Certain as the sun baked the back of his neck, Tom would see that the last two bullets weren’t used on the Indians. He’d learned enough from Indian warfare to know that. Two bullets. One for Autie, one for himself.

Lord, am I crying? Shit! I’ve never cried. Not even at Saylor’s Creek when half my face was blown off in that charge for the flag. I had to do it, goddammit! That artillery position was chewing Autie’s cavalry to pieces. Crying?

He sighed and fought for control. He didn’t want to cry in front of the men. Not now. Jesus, is it noisy here! Just listening to the sound of these few men on the hill. To the south Keogh was down to—

Hell, Myles has four men left.

Cooke was firing off into a pocket of some snipers to the west and still doing some damage. Christ, Billy had only two others still with him now.

Down the west slope in front of Tom sat perhaps a dozen more of his men nestled behind the bodies of comrades or horse carcasses. Up here he felt so alone … so goddamned alone. Then he looked down at Autie’s unruly straw mustache and sunburned freckled cheeks. And suddenly he didn’t feel so alone anymore.

Up here right near the top of Autie’s goddamned hill.

He tried to spit. Nothing but cotton balls in his mouth now.

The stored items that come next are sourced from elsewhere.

(* ------------------------------------------------------------------------- *)
(** ** The endpoints *)
(* ------------------------------------------------------------------------- *)

(** [POST /convert]: the dependency [verify_auth] is resolved first, then
    [convert] is called. *)
Definition post_convert (auth : AuthConfig) (config : Config)
    (authorization : option str) (request : Request) (file : UploadFile)
    (to : str) : M Response :=
  verify_auth auth (security authorization) ;;
  convert config request file to.

(** [list_formats()]: every input format with the list of its output
    formats. *)
Definition list_formats : dict (list str) :=
  map (fun entry => (fst entry, keys (snd entry))) CONVERSIONS.

(** [GET /formats] *)
Definition get_formats (auth : AuthConfig) (authorization : option str)
  : M (dict (list str)) :=
  verify_auth auth (security authorization) ;;
  ret list_formats.

(** [health()], behind [GET /health]: no dependency, no state. *)
Definition health : dict str := [(py "status", py "ok")].

(* ------------------------------------------------------------------------- *)
(** ** Formatting the log records *)
(* ------------------------------------------------------------------------- *)

Module Json.

(** The lower-case hexadecimal digit of a number below 16. *)
Definition hex_digit (n : N) : char :=
  if N.ltb n 10 then (48 + n)%N else (87 + n)%N.

(** How [json.dumps(..., ensure_ascii=False)] writes one character of a
    string: the quote, the backslash and the characters below U+0020 are
    escaped, every other character is written as it is. *)
Definition escape_char (c : char) : str :=
  if N.eqb c 34 then [92; 34]%N
  else if N.eqb c 92 then [92; 92]%N
  else if N.eqb c 10 then [92; 110]%N
  else if N.eqb c 13 then [92; 114]%N
  else if N.eqb c 9 then [92; 116]%N
  else if N.eqb c 8 then [92; 98]%N
  else if N.eqb c 12 then [92; 102]%N
  else if N.ltb c 32 then
    [92; 117; 48; 48; hex_digit (c / 16); hex_digit (c mod 16)]%N
  else [c].

Definition dumps_str (s : str) : str :=
  34%N :: flat_map escape_char s ++ [34%N].

Definition dumps_value (v : value) : str :=
  match v with
  | VStr s => dumps_str s
  | VInt n => str_of_int n
  | VBool true => py "true"
  | VBool false => py "false"
  end.

(** [json.dumps(d, ensure_ascii=False)] for a flat dictionary. *)
Definition dumps (d : dict value) : str :=
  py "{"
  ++ join (py ", ")
       (map (fun item => dumps_str (fst item) ++ py ": " ++ dumps_value (snd item)) d)
  ++ py "}".
(** * The list of cities *)

(** X19: [get_city_by_name] returns the first city of the list with the
    given name, and [None] exactly when no city has it; so looking up the
    name of any listed city succeeds and gives a city equal to it in the
    sense of [City.__eq__]. *)
Theorem get_city_by_name_finds_the_first (self : Cities.t) (n : string) :
  (forall c,
      Cities.get_city_by_name self n = Some c ->
      City.name c = n /\
      exists before after,
        Cities.cities self = (before ++ c :: after)%list /\
        forall c0, In c0 before -> City.name c0 <> n) /\
  (Cities.get_city_by_name self n = None <->
   forall c, In c (Cities.cities self) -> City.name c <> n) /\
  (forall c, In c (Cities.cities self) ->
             exists c', Cities.get_city_by_name self (City.name c) = Some c' /\
                        City.eq c' c = true).
Proof.
  unfold Cities.get_city_by_name.
  generalize (Cities.cities self). intros l. repeat split.
  - revert H. induction l as [|c0 l IH]; cbn; [discriminate|].
    destruct (String.eqb (City.name c0) n) eqn:E.
    + intros H. inversion H; subst. apply String.eqb_eq. exact E.
    + exact IH.
  - revert H. induction l as [|c0 l IH]; cbn; [discriminate|].
    destruct (String.eqb (City.name c0) n) eqn:E.
    + intros H. inversion H; subst. exists [], l. split; [reflexivity|].
      intros c0 [].
    + intros H. destruct (IH H) as [before [after [-> Hb]]].
      exists (c0 :: before), after. split; [reflexivity|].
      intros c1 [<-|H1].
      * apply String.eqb_neq. exact E.
      * apply Hb. exact H1.
  - intros H c Hc Hn.
    apply (find_none _ _ H) in Hc. rewrite Hn, String.eqb_refl in Hc.
    discriminate.
  - intros H. induction l as [|c0 l IH]; cbn; [reflexivity|].
    destruct (String.eqb (City.name c0) n) eqn:E.
    + apply String.eqb_eq in E. exfalso.
      apply (H c0 (or_introl eq_refl)). exact E.
    + apply IH. intros c Hc. apply H. right. exact Hc.
  - intros c Hc. induction l as [|c0 l IH]; [destruct Hc|]. cbn.
    destruct (String.eqb (City.name c0) (City.name c)) eqn:E.
    + exists c0. split; [reflexivity | exact E].
    + destruct Hc as [->|Hc]; [rewrite String.eqb_refl in E; discriminate|].
      apply IH. exact Hc.
Qed.
(** C10. After any sequence of calls on a Shooter that contains at least
    one [set_range(d)], whatever the distances (NaN and the infinities
    included, since the clamp sends them to an endpoint), the sequence
    has run to its end and [centre_rpm] is a finite value within
    [880, 2400].  A single [set_range(d)] is the sequence of length
    one. *)
Theorem centre_rpm_within_table (cs : list Call) (s : t)
    (Hs : cls s = Shooter)
    (Hset : existsb is_SetRange cs = true) :
  result_of (run cs s) = Ok tt /\
  (exists y, centre_rpm (state_of (run cs s)) = Fin y /\ 880 <= y <= 2400) /\
  (forall d, exists y,
      centre_rpm (state_of (set_range d s)) = Fin y /\ 880 <= y <= 2400).
Proof.
  split; [|split].
  - apply (run_Shooter cs s Hs).
  - apply (run_bounded cs s Hs). right. exact Hset.
  - intros d. exact (call_centre_rpm (SetRange d) s Hs).
Qed.

Lemma centre_rpm_within_table_witness :
  cls fresh = Shooter /\
  existsb is_SetRange [SetRange (of_Z 5); Fire; Execute; SetRange PInf]
    = true /\
  result_of (run [SetRange (of_Z 5); Fire; Execute; SetRange PInf] fresh)
    = Ok tt.
Proof.
  split; [reflexivity|]. split; [reflexivity|].
  apply (centre_rpm_within_table
           [SetRange (of_Z 5); Fire; Execute; SetRange PInf] fresh);
    reflexivity.
Defined.

(** ** The pulse latch *)

(** One control cycle: the calls [cs] made since the last [execute],
    none of them an [execute], then [execute]. *)
Lemma cycle_pulses (cs : list Call) (s : t) :
  cls s = Shooter -> existsb is_Execute cs = false ->
  result_of (run (cs ++ [Execute]) s) = Ok tt /\
  inject (state_of (run (cs ++ [Execute]) s)) = false /\
  count is_startPulse (log_of (run (cs ++ [Execute]) s))
    = (if inject s || existsb is_Fire cs then 1 else 0)%nat.
Proof.
  intros Hs Hx.
  destruct (run_Shooter cs s Hs) as (R & _).
  destruct (run_latch cs s Hs Hx) as (I & N).
  rewrite run_app.
  destruct (run cs s) as [[r s1] l1] eqn:E.
  cbn [result_of state_of log_of fst snd] in R, I, N. subst r.
  rewrite (bind_Ok _ _ _ _ _ _ E). cbn [run call].
  rewrite (bind_Ok _ _ _ _ _ _ (execute_effect s1)).
  cbn [result_of state_of log_of fst snd ret].
  rewrite !count_app, N, I.
  destruct (inject s || existsb is_Fire cs); cbn; auto.
Qed.

Lemma fire_repeated (n : nat) (s : t) :
  run (repeat Fire (S n)) s = (Ok tt, set_inject true s, []).
Proof.
  revert s. induction n as [|n IH]; intros s.
  - reflexivity.
  - change (repeat Fire (S (S n))) with (Fire :: repeat Fire (S n)).
    rewrite (run_cons Fire _ s _ _ (fire_effect s)), IH. reflexivity.
Qed.

(** C5. The latch set by [fire()] is consumed by [execute()].  Take a
    Shooter and the calls made since its last [execute()].  If one or
    more of them is [fire()], the next [execute()] sends exactly one
    [startPulse()] in the whole cycle; if the latch was clear (as it is
    on a fresh instance and after every [execute()]) and none of them is
    [fire()], it sends none; either way the latch is clear afterwards.
    Calling [fire()] n+1 times leaves the same state as calling it once
    and sends nothing. *)
Theorem pulse_latch (cs : list Call) (s : t) (n : nat)
    (Hs : cls s = Shooter)
    (Hx : existsb is_Execute cs = false) :
  result_of (run (cs ++ [Execute]) s) = Ok tt /\
  inject (state_of (run (cs ++ [Execute]) s)) = false /\
  (existsb is_Fire cs = true ->
   count is_startPulse (log_of (run (cs ++ [Execute]) s)) = 1%nat) /\
  (inject s = false -> existsb is_Fire cs = false ->
   count is_startPulse (log_of (run (cs ++ [Execute]) s)) = 0%nat) /\
  inject fresh = false /\
  inject (state_of (execute s)) = false /\
  state_of (run (repeat Fire (S n)) s) = state_of (fire s) /\
  log_of (run (repeat Fire (S n)) s) = [].
Proof.
  destruct (cycle_pulses cs s Hs Hx) as (R & I & N).
  split; [exact R|]. split; [exact I|].
  split; [intros F; rewrite N, F, orb_true_r; reflexivity|].
  split; [intros L F; rewrite N, L, F; reflexivity|].
  split; [reflexivity|].
  split; [rewrite execute_effect; cbn; destruct (inject s) eqn:E; auto|].
  rewrite fire_repeated. split; reflexivity.
Qed.

Lemma pulse_latch_witness :
  cls fresh = Shooter /\
  existsb is_Execute [Fire; SetRange (of_Z 9); Fire] = false /\
  inject (state_of (run ([Fire; SetRange (of_Z 9); Fire] ++ [Execute]) fresh))
    = false.
Proof.
  split; [reflexivity|]. split; [reflexivity|].
  apply (pulse_latch [Fire; SetRange (of_Z 9); Fire] fresh 2);
    reflexivity.
Defined.

(** ** [on_enable] *)

(** C9. [on_enable()] returns after sending exactly one [stopMotor()] to
    the centre motor and one to the outer motor and nothing else: no
    [setReference()], no [startPulse()]; the object is unchanged, so the
    two rpm targets, [in_range] and [inject] keep their values. *)
Theorem on_enable_stops_both (s : t) :
  result_of (on_enable s) = Ok tt /\
  log_of (on_enable s) = [stopMotor centre_motor; stopMotor outer_motor] /\
  count (is_stop_of centre_motor) (log_of (on_enable s)) = 1%nat /\
  count (is_stop_of outer_motor) (log_of (on_enable s)) = 1%nat /\
  count is_setReference (log_of (on_enable s)) = 0%nat /\
  count is_startPulse (log_of (on_enable s)) = 0%nat /\
  state_of (on_enable s) = s /\
  centre_rpm (state_of (on_enable s)) = centre_rpm s /\
  outer_rpm (state_of (on_enable s)) = outer_rpm s /\
  in_range (state_of (on_enable s)) = in_range s /\
  inject (state_of (on_enable s)) = inject s.
Proof. rewrite on_enable_effect. repeat split. Qed.

(** ** Readiness *)

Lemma le_abs_sub (tol : Z) (target reading : num) :
  le (abs (sub target reading)) (of_Z tol) = true
  <-> error_within (inject_Z tol) target reading.
Proof.
  unfold error_within.
  destruct target as [a| | |], reading as [b| | |]; cbn -[Qle_bool inject_Z].
  1: { split.
       - intros H. exists a, b. order_facts. auto.
       - intros (a' & b' & Ea & Eb & H). injection Ea as <-. injection Eb as <-.
         apply Qle_bool_iff. exact H. }
  all: split; [discriminate|intros (a' & b' & Ea & Eb & _); discriminate].
Qed.

Lemma is_at_speed_iff (s : t) (hw : Sensors) :
  velocity_tolerance s = of_Z 50 ->
  is_at_speed s hw = true
  <-> error_within 50 (centre_rpm s) (centre_velocity hw) /\
      error_within 50 (outer_rpm s) (outer_velocity hw).
Proof.
  intros V. unfold is_at_speed. rewrite V, andb_true_iff, !le_abs_sub.
  reflexivity.
Qed.

(** C6. On a reachable Shooter, [is_at_speed()] is true exactly when the
    centre error and the outer error are both finite and at most 50.
    The bound is inclusive: with finite targets and readings, an error
    of exactly 50 on one wheel (the other within 50) gives true, and an
    error of 50.01 on either wheel gives false. *)
Theorem is_at_speed_tolerance (s : t) (hw : Sensors) (Hr : reachable s) :
  (is_at_speed s hw = true
   <-> error_within 50 (centre_rpm s) (centre_velocity hw) /\
       error_within 50 (outer_rpm s) (outer_velocity hw)) /\
  (forall c o cv ov : Q,
      centre_rpm s = Fin c -> outer_rpm s = Fin o ->
      centre_velocity hw = Fin cv -> outer_velocity hw = Fin ov ->
      (is_at_speed s hw = true
       <-> Qabs (c - cv) <= 50 /\ Qabs (o - ov) <= 50) /\
      (Qabs (c - cv) == 50 -> Qabs (o - ov) <= 50 ->
       is_at_speed s hw = true) /\
      (Qabs (c - cv) <= 50 -> Qabs (o - ov) == 50 ->
       is_at_speed s hw = true) /\
      (Qabs (c - cv) == 5001 # 100 \/ Qabs (o - ov) == 5001 # 100 ->
       is_at_speed s hw = false)).
Proof.
  destruct (reachable_Shooter s Hr) as [_ V].
  pose proof (is_at_speed_iff s hw V) as I.
  split; [exact I|].
  intros c o cv ov Ec Eo Ecv Eov.
  assert (J : is_at_speed s hw = true
              <-> Qabs (c - cv) <= 50 /\ Qabs (o - ov) <= 50).
  { rewrite I, Ec, Eo, Ecv, Eov. unfold error_within. split.
    - intros [(a & b & Ea & Eb & H1) (a' & b' & Ea' & Eb' & H2)].
      injection Ea as <-. injection Eb as <-.
      injection Ea' as <-. injection Eb' as <-. auto.
    - intros [H1 H2]. split; do 2 eexists; eauto. }
  split; [exact J|].
  split; [intros H1 H2; apply J; split; [rewrite H1; lra|exact H2]|].
  split; [intros H1 H2; apply J; split; [exact H1|rewrite H2; lra]|].
  intros H. destruct (is_at_speed s hw) eqn:E; [|reflexivity].
  exfalso. destruct (proj1 J eq_refl) as [H1 H2].
  destruct H as [H|H]; rewrite H in *; lra.
Qed.

Lemma is_at_speed_tolerance_witness :
  reachable (state_of (run [SetRange (of_Z 9)] fresh)) /\
  (is_at_speed (state_of (run [SetRange (of_Z 9)] fresh))
     {| centre_velocity := of_Z 1450; outer_velocity := of_Z 5050;
        loading_piston_get := true |} = true
   <-> error_within 50 (of_Z 1500) (of_Z 1450) /\
       error_within 50 (of_Z 5000) (of_Z 5050)).
Proof.
  assert (R : reachable (state_of (run [SetRange (of_Z 9)] fresh))).
  { exists [SetRange (of_Z 9)]. split; reflexivity. }
  split; [exact R|].
  apply (is_at_speed_tolerance
           (state_of (run [SetRange (of_Z 9)] fresh))
           {| centre_velocity := of_Z 1450; outer_velocity := of_Z 5050;
              loading_piston_get := true |} R).
Defined.
(* ===== verification/Prelude.v ===== *)
(** * VIZ node: verification library

    The VIZ node keeps a blockchain by delegated proof of stake.  This library
    models the consensus core of the node, [src/libraries/protocol] and
    [src/libraries/chain], the production loop of its validators, and the nodes of
    the network that exchange blocks, [src/libraries/network], as executable
    definitions, and proves what makes them correct.

    ** The program and how its parts interact

    - Values.  Amounts of tokens and shares, prices, account names,
      authorities, operations with their stateless checks, transactions and
      blocks (src/libraries/protocol).
    - State.  [chain::database] holds one table per object type.  An operation
      of a transaction is applied by its evaluator, which reads and changes the
      tables through the shared routines of database.cpp.
    - Blocks.  A block is pushed into the fork database, which keeps the recent
      blocks as a tree; when it extends the head it is applied: its
      transactions first, then the duties that every block has (the head's
      data, irreversible blocks, schedule, emission, withdrawals, expirations,
      auctions, subscriptions, the committee).
    - Consensus.  The schedule says which validator may produce at which slot;
      what three quarters of the schedule confirm becomes irreversible and moves
      to the block log; when the chain stalls the committee takes over until
      enough validators are back.
    - Nodes.  A node keeps the chain's state, an undo session per reversible
      block, the fork database and the pending transactions; it pushes the blocks
      and transactions it receives, switches forks, and produces blocks.
    - Network.  A node greets its peers, asks those that are ahead for ranges of
      blocks (SYNC) or takes blocks as they are produced (FORWARD), fills gaps,
      relays transactions, bans peers and exchanges addresses; it asks and changes
      the chain only through [dlt_p2p_delegate].

    ** Files

    Foundations:
    - Prelude: the error monads [res] and [SM] with their inversion tactics,
      machine integers ([u32], [u64], ...), lemmas on lists, sums and maps.
    - Fc: the parts of fc and boost the sources call, as type classes with the
      laws they rely on and concrete instances.
    - Text: std::string and decimal notation.

    Protocol:
    - Asset (asset.hpp, asset.cpp): amounts, symbols, text form, prices.
    - Authority (authority.cpp): the grammar of account names, authorities.
    - SignState (sign_state.cpp, transaction.cpp): [check_authority] and
      [verify_authority].
    - Block (block.cpp): identifiers, numbers, the Merkle root.
    - Operations (chain_operations.cpp): 35 operations and [operation_validate].

    Fork database: ForkDb (fork_database.cpp) and ForkDbProofs.

    State and evaluators:
    - Objects (the object headers): a Record per object, the Record [database];
      Database (database.cpp): tables, balances, vesting, votes, awards.
    - EvalTransfer, EvalAccount, EvalGovern, EvalAward, EvalInvite: [do_apply]
      of each evaluator (chain_evaluator.cpp, committee_evaluator.cpp,
      invite_evaluator.cpp, paid_subscription_evaluator.cpp,
      chain_properties_evaluators.cpp); Evaluators: [apply_operation].
    - Supply: the accounting of tokens ([accounted], [gap]) and the lemma of
      each primitive; Frame: what leaves the accounting alone; Scenario: a
      small concrete chain for the witnesses.
    - EscrowSpec: the abstract contract of an escrow and its refinement.

    Duties of a block (database.cpp):
    - Funds (emission, epoch distribution, burning), Duties (expirations,
      refunds, committee), Withdrawals, Auctions, Renewals.

    Consensus (database.cpp):
    - Slots (slots and times), BlockData (head, missed slots, participation,
      bandwidth, emergency) and BlockDataProofs, Irreversible (the irreversible
      block and the block log), Schedule and ScheduleProofs (the choice of
      validators, the hybrid schedule, hardfork votes, medians).

    Transactions and proposals:
    - ChainOperations (proposal_operations.cpp, operations.cpp): the whole
      variant of operations, with proposals that carry operations; transactions.
    - Transactions (transaction.cpp, database.cpp): validation, bandwidth, the
      record against duplicates, pushing.
    - Proposals (proposal_evaluator.cpp, proposal_object.cpp,
      database_proposal_object.cpp): creation, approval, execution, expiration.
    - Backdrop (what operations leave alone), ProposalsProofs (the recursion
      while pushing), ProposalsTrap (the recursion in a block), ProposalsState
      (the invariant, the end of expired proposals), ProposalsSupply.

    Blocks on a node (database.cpp, db_with.hpp):
    - PostValidation: the confirmations that validators send for blocks.
    - ApplyBlock: the checks of a block, its extensions, hardforks, and
      [_apply_block], which puts the steps of all other files in their order;
      HardforkProofs; BlockScenario (blocks of the small chain);
      ApplyBlockProofs (what applying blocks establishes and keeps).
    - PushBlock: the state of a node ([node]), [push_block] with its fork
      switches and their recovery, popping, pending transactions;
      PushBlockProofs (what every push keeps); PushBlockFailures (histories
      after which a refused block leaves traces); ForkChoice (the comparison of
      branches).
    - GenerateBlock: [_generate_block], and that its blocks pass the checks.
    - BlockLog (block_log.cpp), BlockLogProofs, BlockLogSpec: the files of the
      block log, byte by byte; DltLog (dlt_block_log.cpp), DltLogProofs: the
      rolling log.
    - ValidatorPlugin (plugins/validator/validator.cpp): the production loop of
      a node that holds keys, a tick at a time ([maybe_validate_block],
      [block_validation_loop]); ValidatorPluginProofs (one tick), ValidatorLoop
      (many ticks).

    Network (libraries/network, plugins/p2p):
    - DltMempool (the pool of transactions a node relays), DltMempoolProofs.
    - Dlt: messages, the state of a peer ([peer_state]) and of a node ([p2p]), and
      the interface of the chain, the class [Delegate]; DltPeers: connections,
      strikes, bans, addresses; DltSync: the modes, requests, gaps, forks, what a
      new block changes; DltHandlers: the handlers of all messages, pausing, the
      periodic task, and [step], what an event does to a node.
    - DltDelegate (p2p_plugin.cpp): [dlt_delegate], the instance of [Delegate]
      over a node of PushBlock.
    - DltInvariant and DltNode (the invariant, pausing), DltProofs (requests,
      replies, modes, bans), DltSteps (what any sequence of events keeps),
      DltDelegateProofs (the chain under the network), DltScenario (small
      networks).

    ** How the code is represented

    A C++ function that throws is a [res]; a function that also changes state
    is an [SM].  An exception carries no state, because the callers run the
    modelled operations in an undo session that is dropped; the fork database
    has no such session, so its functions keep the state of a failure, and so do
    those of a node ([NM]), on which a failing push leaves traces.  The undo
    sessions themselves are chainbase's (a submodule): the class [UndoSessions]
    states what the code relies on.  A
    [uint32_t] is a [Z] with its wrap-around written out; [share_type] is fc's
    checked integer and throws on overflow.  Tables are finite maps keyed by
    their unique index; a walk over another index sorts the table, and where
    the index is not unique and the state does not record the order of equal
    keys, the order is an argument and theorems hold for each.  References to
    objects are their keys.  A loop over an index that changes the index
    carries fuel computed from the state, and a theorem shows that it is
    enough (withdrawals, renewals, expired proposals, the recursion of the fork
    database).  The recursion of proposals carries fuel for the depth of the
    stack: six levels are enough while a transaction is pushed, and in a block
    no fuel is.

    ** What the theorems show

    - Tokens: conservation of the supply through operations, duties, emission,
      auctions and renewals.  A fixed award with beneficiaries is the exception: the
      theorems of conservation exclude it ([no_fixed_split]), and
      [fixed_award_balance] says by how much it differs.
    - Contracts: an escrow refines its abstract contract, and only its parties
      are paid; escrows not approved in time are refunded; committee payments
      are bounded; subscriptions and auctions follow their terms.
    - Consensus: irreversibility by quorum; who is scheduled; the takeover by
      the committee and its end; missed blocks, participation, slots; medians.
    - Fork database: its invariant, termination of linking, the choice of the
      head in an emergency, the branches of a fork switch.
    - Authorities: the stateful check says yes only when the inductive notion holds,
      says yes when it holds within the depth, and looks no further than the depth; a
      transaction that passes has what it needs.
    - Values: text and price round trips, the name grammar, Merkle root,
      identifiers.
    - Transactions and proposals: whole transactions conserve tokens; the table
      of proposals stays consistent, expired ones end; the recursion of
      proposals is bounded while a transaction is pushed, and not in a block.
    - Blocks: a block extends the head, and its root, the key that signed it and the
      validator's turn are right, unless a flag skips their check; no
      transaction is applied twice; the log, the proposals and the hardforks
      stay in order; what a validator produces is accepted.
    - Confirmations: a block they make irreversible has a quorum, and a quorum
      makes it irreversible.
    - Pushing: the state of a node is always one that blocks lead to; a block
      that extends the head is applied as a whole, or kept when it is out of turn, or
      forgotten; a switch of forks that is refused at the last irreversible block is
      not unwound, and three histories show what else is not.  The comparison of
      branches is antisymmetric, and not transitive.
    - Block logs: the files refine the list of blocks that the consensus code
      appends to and reads; what a node finds after it stopped in the middle of
      an append or of a truncation.
    - Production: a tick sends a block exactly in a slot of its own that nothing
      forbids to take; the loop never stops; the timeout of collisions needs a
      streak that the slots of other validators break; the watchdog's recovery
      clears nothing.
    - Network: whatever peers send, the tables of a node keep their form and its
      chain is one that blocks lead to, applied with the flags of [network_flags];
      asking for blocks ends; requests for gaps are bounded in size and in time; when
      the mode changes, and how one claim of a peer prevents it; bans that end with
      the connection; forks that the node never resolves.

    ** Not modelled

    Content and votes for it, and its payout, which ended with hardfork 4; the
    operations that set chain properties; the one-time migrations of hardforks 1
    to 9: [_apply_block] is that of a chain past them, and throws where it would
    have to migrate.  The branches of database.cpp for nodes that start from a
    snapshot and keep a rolling log ([_dlt_mode]), although the log itself is
    modelled.  Elliptic curves, hashes and serialization are parameters (fc
    is a submodule).  Of a block that fails, the fork database and the log keep
    what its completed steps wrote; what the failing step itself wrote there
    before it threw is not kept.  Opening and replaying a chain, the genesis,
    locks, the resizing of shared memory, stale mappings, the notifications
    of plugins, the other plugins and the wallet are I/O around the library; the
    validator plugin's options, logging and diagnostics too.  What it is told by
    the p2p, chain and snapshot plugins and by the clocks is an argument of a tick.
    Of the network, sockets, the queues of messages to send, logs, statistics and
    the serialization of messages are left out, and the fibers: a handler runs as a
    whole, although the code may run others while it waits for a socket or for the
    chain.  Clocks and random numbers are arguments. *)

From stdpp Require Import gmap strings list fin_maps sorting.
From Stdlib Require Import ZArith Lia.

Shit! Can I make it to the top? Can I?

Custer wanted Tom to drag him to the top. He had always done what Autie wanted him to do. From their earliest days as kids in Ohio right up to courting the proper girl—that Agnes Bates from Monroe last summer at Lincoln. He had always done just what Autie wanted, and he always would.

Autie … oh, Autie! You were always the fair-haired boy in town, the hero—even as kids. The one we were told to be like. And I was always the younger brother—trying to live at the edge of your bright light. It wasn’t fair, Autie!